Community: A Review
by Mark Wilson
This is a review of the first three seasons of Community. Season four is currently airing in the United States, as of March 2013.
“Community” is a comedy set in the fictional Greendale Community College in Colorado. It focuses on a gang of seven unlikely friends, Jeff Winger, Abed Nadir, Britta Perry, Troy Barnes, Shirley Bennett, Annie Edison and Pierce Hawthorne, who form a Spanish study group. Each has their own reasons for attending community college which are revealed as the series progresses. Over the course of the first season, everyone grows and develops individually and collectively. They all take Spanish 101, which introduces them to their teacher Señor Chang who proves to be something of a villain, particularly during season three. Although some of the stories take place in the classroom, it is the group’s antics outside their classes which are usually the episodes’ main focus.
The series is a celebration of being different, relying heavily on pop culture references. The character of Abed Nazir in particular is an ‘outsider’ who is accepted into the group. “Community” shows collectively what friendship and family is all about. Some episodes are especially poignant and the character Jeff Winger tends to keep the group’s morale high with his stirring speeches. The one delivered in the third season finale is especially moving. Yet it is also the ensemble that creates some of the magic, for example with the character Craig Pelton. Pelton, who is Dean of Greendale, is rather flamboyant and funny, and dabbles in cross dressing. His affection for the group, particularly Jeff, is touching and Pelton, who becomes a regular in the second season, often provides extra comic relief.
Some of the stand-out episodes which really take the relationship with pop culture to heart are the paintball episodes, which occur at the end of the first and second seasons. The first one references several action films whilst the second focuses more on westerns and Star Wars.
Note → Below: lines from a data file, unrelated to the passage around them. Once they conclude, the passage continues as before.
(** a pattern of a declaration: after group-free parts come white space,
    the first group around a name made of a first character of the class
    [cls] and word characters, optional white space and a character of the
    class [q] that is no word character *)
Inductive declares : regex -> Prop :=
| D_skip a r : groupFree a = true -> declares r -> declares (Seq a r)
| D_last cls q :
    (forall c, cls c = true -> JS.isWord c = true) ->
    (forall c, q c = true -> JS.isWord c = false) ->
    declares (Seq ws1 (Seq (Group 1 (Seq (Chr cls) words)) (Seq ws0 (Chr q))))
| D_more cls q tail :
    (forall c, cls c = true -> JS.isWord c = true) ->
    (forall c, q c = true -> JS.isWord c = false) ->
    groupFree tail = true ->
    declares (Seq ws1 (Seq (Group 1 (Seq (Chr cls) words))
                           (Seq ws0 (Seq (Chr q) tail)))).

(** the pattern the source [\bNAME\b] stands for *)
Definition wordPattern (name : string) : regex :=
  Seq WordB (Seq (lit name) WordB).

(** the definitions of a file that are no imports *)
Definition declaredNames (d : FileDefinitions) : list string :=
  (fd_components d ++ fd_functions d ++ fd_variables d)%list.

(** each declared name is made of word characters and stands as a word in
    the text *)
Definition standsIn (text : string) (d : FileDefinitions) : Prop :=
  forall n, In n (declaredNames d) ->
            allChars JS.isWord n = true /\ test (wordPattern n) text = true.

(** a report without component, function and variable *)
Definition noDeclarations (a : AnalysisResults) : Prop :=
  unusedComponents a = [] /\ unusedFunctions a = [] /\ unusedVariables a = [].

(** what is left of [\bNAME\b] without its first two and last two
    characters *)
Definition middle (source : string) : string :=
  JS.substring0 (JS.drop 2 source) (String.length source - 4).

(** a constructor of patterns that reads the sources [\bNAME\b] as the
    word [NAME], and the other sources as [simpleRegExp] does *)
Definition wordRegExp (source : string) : option regex :=
  if String.eqb source ("\b" ++ middle source ++ "\b")
  then Some (wordPattern (middle source))
  else simpleRegExp source.

(** scenario A with that constructor *)
Definition runtimeW : runtime :=
  mkRuntime "/proj" (tableGet [("src/a.js", contentA)])
            (fun p => option_map String.length
                        (tableGet [("src/a.js", contentA)] p))
            (fun _ => None) (fun _ => None) wordRegExp.

Definition reportW : AnalysisResults :=
  Eval vm_compute in
    match fst (run runtimeW (mkConfig "src" regex_mode) filesA) with
    | Ok r => r
    | _ => emptyAnalysis
    end.

(** a text without slash *)
Definition noSlash (s : string) : bool :=
  allChars (fun c => negb (Ascii.eqb "/" c)) s.

(** the number of lines of a text *)
Definition lineCount (content : string) : nat :=
  lineAt content (String.length content).

(** each usage of the map points into a file of the run that was read, at
    one of its lines *)
Definition usagesLocated (rt : runtime) (config : AnalyzerConfig)
  (files : list string) (usageMap : list (string * list Usage)) : Prop :=
  forall name us u,
    In (name, us) usageMap -> In u us ->
    exists f content,
      In f files
      /\ readFileSync rt f = Some content
      /\ file u = Path.relative (cwd rt) (srcDir config) f
      /\ 1 <= line u <= lineCount content.

(** a computation that writes nothing and ends the same way whatever was
    written before it *)
Definition silent {A} (c : M A) : Prop :=
  forall w, c w = (fst (c []), w).

(** the lexical run of scenario A with the importing file *)
Definition reportABlexical : AnalysisResults :=
  Eval vm_compute in
    match fst (run runtimeAB (mkConfig "src" regex_mode) filesAB) with
    | Ok r => r
    | _ => emptyAnalysis
    end.

(** an initial value that is a function: an arrow function or a function
    expression *)
Definition functionValued (init : value) : bool :=
  typeIs init "ArrowFunctionExpression" || typeIs init "FunctionExpression".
There is even a Doctor Who parody series which Abed watches, called Inspector Spacetime. Over the course of the three full seasons which have aired, the study group have been turned into computer game characters and stop motion animations as well as performing a catchy, upbeat, song-and-dance opening for the third season.
There are some very, very funny moments, such as the “Doomsday” device which Abed employs in the season three episode “Pillows and Blankets” which also parodies American civil war documentaries, or when Abed tells Jeff he has made a drink of warm milk and cold hot chocolate powder, something he calls his “special drink” to which Jeff replies it has another name – diabetes. But this series is not just about laugh out loud comedy; indeed if only that appeals to you, it might not be the series for you. Instead, its strength lies in the relationships between characters and their ‘adventures’, which include zombie fighting, Glee clubbing, being part of a computer game, going into space, as well as the spectacular stories involving paintballs and dungeons and dragons. Any lover of science fiction, fantasy, film, television or general geek/nerd/pop culture fanatic will love this series. This is a series not afraid to push boundaries and make fun of itself and its characters. For everyone else, there is the story of misfits of one form or another coming together to form a community. As Jeff says at the end of the pilot episode, ‘You’ve just stopped being a study group, you’ve become something unstoppable. I hereby pronounce you, a community’.
An underlying theme of the series is relationships. The relationships within the group fluctuate. One member of the study group, Pierce Hawthorne, the ‘black sheep’ of the group, is homophobic and racist, yet even he has some brilliant scenes: in episode 11 of season one, he helps fellow study group member Shirley Bennett with her presentation; in another he tells Jeff about failure and living life by failing. In the second season Pierce (and by extension the viewers) deals with death and what life is really about.
Season four is (as of March 2013) airing in the United States, minus the show’s creator, Dan Harmon. Whether this will be the final season, is unclear. If it is announced that the show is ending, it will be a great shame. The pop culture references, parodies, and characters, make this a damn good television series.